[Stored data entries]
☆ ☆ ☆ ☆ ☆ ☆ ☆
(** The moves of the level applied at offsets into two larger vectors. *)
Lemma shifted_moves_ok (D : bool) src dst so do :
  so + (if D then swizzled_mip_size w h d bh bpp
        else deswizzled_mip_size w h d bpp) <= size src ->
  do + (if D then deswizzled_mip_size w h d bpp
        else swizzled_mip_size w h d bh bpp) <= size dst ->
  exists r,
    apply_moves src (shift_move do so <$> inner_moves D w h d bh bd bpp) dst
    = Ok r
    /\ size r = size dst
    /\ (forall x y z, x < w * bpp -> y < h -> z < d ->
          r !! N.to_nat ((mip_move D w h bh bd bpp x y z).1 + do)
          = src !! N.to_nat ((mip_move D w h bh bd bpp x y z).2 + so))
    /\ (forall i,
          (forall x y z, x < w * bpp -> y < h -> z < d ->
             (mip_move D w h bh bd bpp x y z).1 + do <> i) ->
          r !! N.to_nat i = dst !! N.to_nat i).
Proof.
  intros Hsrc Hdst.
  set (ms := shift_move do so <$> inner_moves D w h d bh bd bpp).
  assert (forall m, m ∈ ms <->
            exists x y z, x < w * bpp /\ y < h /\ z < d /\
              m = shift_move do so (mip_move D w h bh bd bpp x y z)) as Hms.
  { intros m. unfold ms. rewrite list_elem_of_fmap. split.
    - intros (m' & -> & Hm').
      apply (elem_of_inner_moves w h d bh bd bpp Hw Hh Hd Hb Hbh Hbd D m')
        in Hm' as (x & y & z & Hx & Hy & Hz & ->).
      exists x, y, z. done.
    - intros (x & y & z & Hx & Hy & Hz & ->).
      exists (mip_move D w h bh bd bpp x y z). split; [done|].
      apply (elem_of_inner_moves w h d bh bd bpp Hw Hh Hd Hb Hbh Hbd D).
      exists x, y, z. done. }
  assert (forall m, m ∈ ms -> m.1 < size dst /\ m.2 < size src) as Hbnd.
  { intros m (m' & -> & Hm')%list_elem_of_fmap.
    apply inner_moves_in_bounds in Hm' as [H1 H2].
    unfold shift_move. cbn [fst snd]. clear -H1 H2 Hsrc Hdst. lia. }
  assert (forall m1 m2, m1 ∈ ms -> m2 ∈ ms -> m1.1 = m2.1 -> m1.2 = m2.2)
    as Hfun.
  { intros m1 m2 (m1' & -> & Hm1)%list_elem_of_fmap
      (m2' & -> & Hm2)%list_elem_of_fmap.
    unfold shift_move. cbn [fst snd]. intros Heq.
    apply N.add_cancel_r in Heq.
    by rewrite (inner_moves_functional D m1' m2' Hm1 Hm2 Heq). }
  destruct (apply_moves_total src ms dst Hbnd) as [r Hr].
  exists r. split; [exact Hr|]. split.
  { unfold size. by rewrite (apply_moves_length _ _ _ _ Hr). }
  split.
  - intros x y z Hx Hy Hz.
    apply (apply_moves_lookup _ _ _ _
             (shift_move do so (mip_move D w h bh bd bpp x y z)) Hr Hfun).
    apply Hms. exists x, y, z. done.
  - intros i Hi. apply (apply_moves_other _ _ _ _ _ Hr).
    intros (m & -> & (x & y & z & Hx & Hy & Hz & ->)%Hms)%list_elem_of_fmap.
    by apply (Hi x y z).
Qed.
End inner_frame.



(** X23: [swizzle_mipmap] fails with [NotEnoughData] when the source is
    shorter than the source offset plus the source size of the level.
    When the source is long enough, the destination holds at least the
    destination size of the level from the destination offset on, and the
    block depth needs no more depth in GOBs than [swizzled_mip_size]
    reserves, the call transfers the level between the two offsets,
    advances both offsets by the sizes of the level, keeps the length of
    the destination, and changes no byte of it outside the window of the
    level.  The offsets are at most 2^62 and the destination is shorter
    than 2^64 bytes, so that no offset computation wraps around. *)
Theorem swizzle_mipmap_frame (DESWIZZLE : bool)
  (width height depth : N) (block_height : BlockHeight)
  (block_depth_ bytes_per_pixel : N) (source : buffer) (c : cursor) :
  width <= 16384 -> height <= 16384 -> depth <= 16384 ->
  bytes_per_pixel <= 16 -> valid_block_height block_height ->
  valid_block_depth block_depth_ ->
  round_up depth block_depth_ <= round_up depth (block_depth depth) ->
  cur_src_offset c <= 2 ^ 62 -> cur_dst_offset c <= 2 ^ 62 ->
  size (cur_dst c) < 2 ^ 64 ->
  let swizzled_size :=
    swizzled_mip_size width height depth block_height bytes_per_pixel in
  let deswizzled_size :=
    deswizzled_mip_size width height depth bytes_per_pixel in
  let src_size := if DESWIZZLE then swizzled_size else deswizzled_size in
  let dst_size := if DESWIZZLE then deswizzled_size else swizzled_size in
  let move :=
    mip_move DESWIZZLE width height block_height block_depth_
      bytes_per_pixel in
  let run :=
    swizzle_mipmap DESWIZZLE width height depth block_height block_depth_
      bytes_per_pixel source c in
  (size source < cur_src_offset c + src_size -> run = NotEnoughData)
  /\ (cur_src_offset c + src_size <= size source ->
      cur_dst_offset c + dst_size <= size (cur_dst c) ->
      exists result,
        run = Ok (mkCursor result (cur_src_offset c + src_size)
                    (cur_dst_offset c + dst_size))
        /\ size result = size (cur_dst c)
        /\ (forall x y z,
              x < width * bytes_per_pixel -> y < height -> z < depth ->
              result !! N.to_nat ((move x y z).1 + cur_dst_offset c)
              = source !! N.to_nat ((move x y z).2 + cur_src_offset c))
        /\ (forall i,
              i < cur_dst_offset c \/ cur_dst_offset c + dst_size <= i ->
              result !! N.to_nat i = cur_dst c !! N.to_nat i)).
Proof.
  intros Hw Hh Hd Hb Hbh Hbd Hround Hso Hdo Hsz swizzled_size
    deswizzled_size src_size dst_size move run.
  pose proof (valid_block_height_bounds _ Hbh) as Hbh'.
  pose proof (swizzled_mip_size_exact_le width height depth block_height
                bytes_per_pixel Hw Hh Hd Hb Hbh') as Hs1.
  pose proof (mip_size_exact_le width height depth block_height
                bytes_per_pixel (proj1 Hbh')) as Hs2.
  rewrite <-(swizzled_mip_size_eq width height depth block_height
               bytes_per_pixel Hw Hh Hd Hb Hbh') in Hs1, Hs2.
  rewrite <-(deswizzled_mip_size_eq width height depth bytes_per_pixel
               Hw Hh Hd Hb) in Hs2.
  fold swizzled_size in Hs1, Hs2. fold deswizzled_size in Hs2.
  change (2 ^ 47) with 140737488355328 in Hs1.
  change (2 ^ 62) with 4611686018427387904 in Hso, Hdo.
  assert (2 ^ 64 = 18446744073709551616) as Hpow by reflexivity.
  split.
  - intros Hshort. unfold run, swizzle_mipmap. cbv zeta.
    fold swizzled_size deswizzled_size.
    rewrite !add_small by (clear -Hs1 Hs2 Hso Hpow; lia).
    unfold src_size in Hshort. destruct DESWIZZLE; cbn [andb negb].
    + by apply N.ltb_lt in Hshort as ->.
    + by apply N.ltb_lt in Hshort as ->.
  - intros Hsrc Hdst. unfold run.
    rewrite (swizzle_mipmap_moves DESWIZZLE width height depth block_height
               block_depth_ bytes_per_pixel source c Hw Hh Hd Hb Hbh Hbd
               Hsrc Hso Hdo);
      [|clear -Hdst; lia|exact Hsz].
    destruct (shifted_moves_ok width height depth block_height block_depth_
                bytes_per_pixel Hw Hh Hd Hb Hbh Hbd Hround DESWIZZLE
                source (cur_dst c) (cur_src_offset c) (cur_dst_offset c)
                Hsrc Hdst)
      as (r & Hr & Hrsz & Hplace & Hframe).
    rewrite Hr. exists r. split; [reflexivity|]. split; [exact Hrsz|].
    split; [exact Hplace|].
    intros i Hi. apply Hframe. intros x y z Hx Hy Hz Heq.
    assert (move x y z ∈ inner_moves DESWIZZLE width height depth
              block_height block_depth_ bytes_per_pixel) as Hm.
    { apply (elem_of_inner_moves width height depth block_height
               block_depth_ bytes_per_pixel Hw Hh Hd Hb Hbh Hbd DESWIZZLE).
      exists x, y, z. done. }
    apply (inner_moves_in_bounds width height depth block_height
             block_depth_ bytes_per_pixel Hw Hh Hd Hb Hbh Hbd Hround)
      in Hm as [Hm _].
    fold swizzled_size deswizzled_size dst_size in Hm.
    fold (move x y z) in Heq.
    clear -Hm Heq Hi. lia.
Qed.

Lemma swizzle_mipmap_frame_witness :
  let source := replicate 30 Byte.x2a in
  let c := mkCursor (replicate 600 Byte.xff) 4 8 in
  let swizzled_size := swizzled_mip_size 3 2 1 BlockHeight.One 4 in
  let deswizzled_size := deswizzled_mip_size 3 2 1 4 in
  let src_size := deswizzled_size in
  let dst_size := swizzled_size in
  let move := mip_move false 3 2 BlockHeight.One 1 4 in
  let run := swizzle_mipmap false 3 2 1 BlockHeight.One 1 4 source c in
  (size source < cur_src_offset c + src_size -> run = NotEnoughData)
  /\ (cur_src_offset c + src_size <= size source ->
      cur_dst_offset c + dst_size <= size (cur_dst c) ->
      exists result,
        run = Ok (mkCursor result (cur_src_offset c + src_size)
                    (cur_dst_offset c + dst_size))
        /\ size result = size (cur_dst c)
        /\ (forall x y z,
              x < 3 * 4 -> y < 2 -> z < 1 ->
              result !! N.to_nat ((move x y z).1 + cur_dst_offset c)
              = source !! N.to_nat ((move x y z).2 + cur_src_offset c))
        /\ (forall i,
              i < cur_dst_offset c \/ cur_dst_offset c + dst_size <= i ->
              result !! N.to_nat i = cur_dst c !! N.to_nat i)).
Proof.
  apply (swizzle_mipmap_frame false 3 2 1 BlockHeight.One 1 4
           (replicate 30 Byte.x2a) (mkCursor (replicate 600 Byte.xff) 4 8));
    try (by vm_compute); by left.
Defined.

(** ** surface.h: the sizes of a surface *)

Lemma sumN_multiple {A} (f : A -> N) l k :
  1 <= k -> (forall i, i ∈ l -> f i mod k = 0 /\ k <= f i) ->
  sumN f l mod k = 0 /\ N.of_nat (length l) * k <= sumN f l.
Proof.
  intros Hk. induction l as [|a l IH]; intros H.
  - cbn [sumN foldr length]. split; [apply N.Div0.mod_0_l|lia].
  - destruct (H a ltac:(left)) as [H1 H2].
    destruct (IH ltac:(intros; apply H; by right)) as [H3 H4].
    cbn [sumN foldr length]. fold (sumN f l). split.
    + rewrite <-N.Div0.add_mod_idemp_l, H1, N.add_0_l. exact H3.
    + clear -H2 H4. lia.
Qed.

(** X24: the swizzled size of a surface is [layer_count] times a layer
    size that is a whole number of GOBs, holds at least one GOB per mip
    level and, when there are several layers, is a multiple of the block
    of GOBs of the mip-0 block height. *)
Theorem swizzled_surface_size_layers
  (width height depth : N) (block_dim : BlockDim)
  (block_height_mip0 : option BlockHeight)
  (bytes_per_pixel mipmap_count layer_count : N) :
  valid_descriptor width height depth block_dim block_height_mip0
    bytes_per_pixel mipmap_count layer_count ->
  representable width height depth block_dim mipmap_count layer_count ->
  exists layer_size,
    swizzled_surface_size width height depth block_dim block_height_mip0
      bytes_per_pixel mipmap_count layer_count = layer_count * layer_size
    /\ layer_size mod GOB_SIZE_IN_BYTES = 0
    /\ mipmap_count * GOB_SIZE_IN_BYTES <= layer_size
    /\ (1 < layer_count ->
        layer_size
        mod (mip_block_height height
               (resolved_block_height_mip0 height depth block_dim
                  block_height_mip0) * GOB_SIZE_IN_BYTES) = 0).
Proof.
  intros Hvalid Hrep. rewrite GOB_SIZE_IN_BYTES_eq.
  destruct (surface_sizes_layers _ _ _ _ _ _ _ _ Hvalid Hrep) as [-> _].
  set (bh0 := resolved_block_height_mip0 height depth block_dim
                block_height_mip0).
  exists (layer_swizzled_size width height depth block_dim bh0
            bytes_per_pixel mipmap_count layer_count).
  split; [reflexivity|].
  assert (forall mip,
            mip_swizzled_size width height depth block_dim bh0
              bytes_per_pixel mip mod 512 = 0
            /\ 512 <= mip_swizzled_size width height depth block_dim bh0
                        bytes_per_pixel mip) as Hmip.
  { intros mip. unfold bh0.
    destruct (mip_facts _ _ _ _ _ _ _ _ Hvalid Hrep mip)
      as (Hmw & Hmh & Hmd & Hbh & Hbd & Hbpp & -> & _).
    pose proof (valid_block_height_bounds _ Hbh) as Hbh'.
    pose proof (valid_block_depth_bounds _ Hbd) as Hbd'.
    split; [apply N.Div0.mod_mul|].
    match goal with
    | |- 512 <= cdiv ?a 64 * (cdiv ?b ?c * ?e) * (cdiv ?f ?g * ?g) * 512 =>
        pose proof (cdiv_mul_ge a 64 ltac:(lia));
        pose proof (cdiv_mul_ge b c ltac:(lia));
        pose proof (cdiv_mul_ge f g ltac:(lia));
        assert (1 <= cdiv a 64) by nia;
        assert (1 <= cdiv b c * e) by nia;
        assert (1 <= cdiv f g * g) by nia;
        set (X := cdiv a 64) in *; set (Y := cdiv b c * e) in *;
        set (Z := cdiv f g * g) in *
    end.
    nia. }
  destruct (sumN_multiple
              (mip_swizzled_size width height depth block_dim bh0
                 bytes_per_pixel)
              (N_range mipmap_count) 512 ltac:(lia)
              ltac:(intros; apply Hmip)) as [Hsum1 Hsum2].
  rewrite length_N_range, N2Nat.id in Hsum2.
  pose proof (valid_block_height_bounds _
                (mip_block_height_valid height bh0
                   (resolved_block_height_mip0_valid _ _ _ _ _ _ _ _ Hvalid)))
    as Hbh.
  unfold layer_swizzled_size. cbv zeta. unfold layer_alignment.
  set (mip_sum := sumN _ (N_range mipmap_count)) in *.
  set (B := mip_block_height height bh0) in *.
  destruct (N.ltb_spec 1 layer_count) as [Hl|Hl].
  - pose proof (cdiv_mul_ge mip_sum (B * 512) ltac:(lia)) as Hge.
    split; [|split].
    + rewrite N.mul_assoc. apply N.Div0.mod_mul.
    + clear -Hge Hsum2. lia.
    + intros _. apply N.Div0.mod_mul.
  - split; [exact Hsum1|]. split; [exact Hsum2|].
    intros Hl'. clear -Hl Hl'. lia.
Qed.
☆ ☆ ☆ ☆ ☆ ☆ ☆
* [Task to complete]
Write the number of data lines with "holds", nothing else.

* [Written response]
2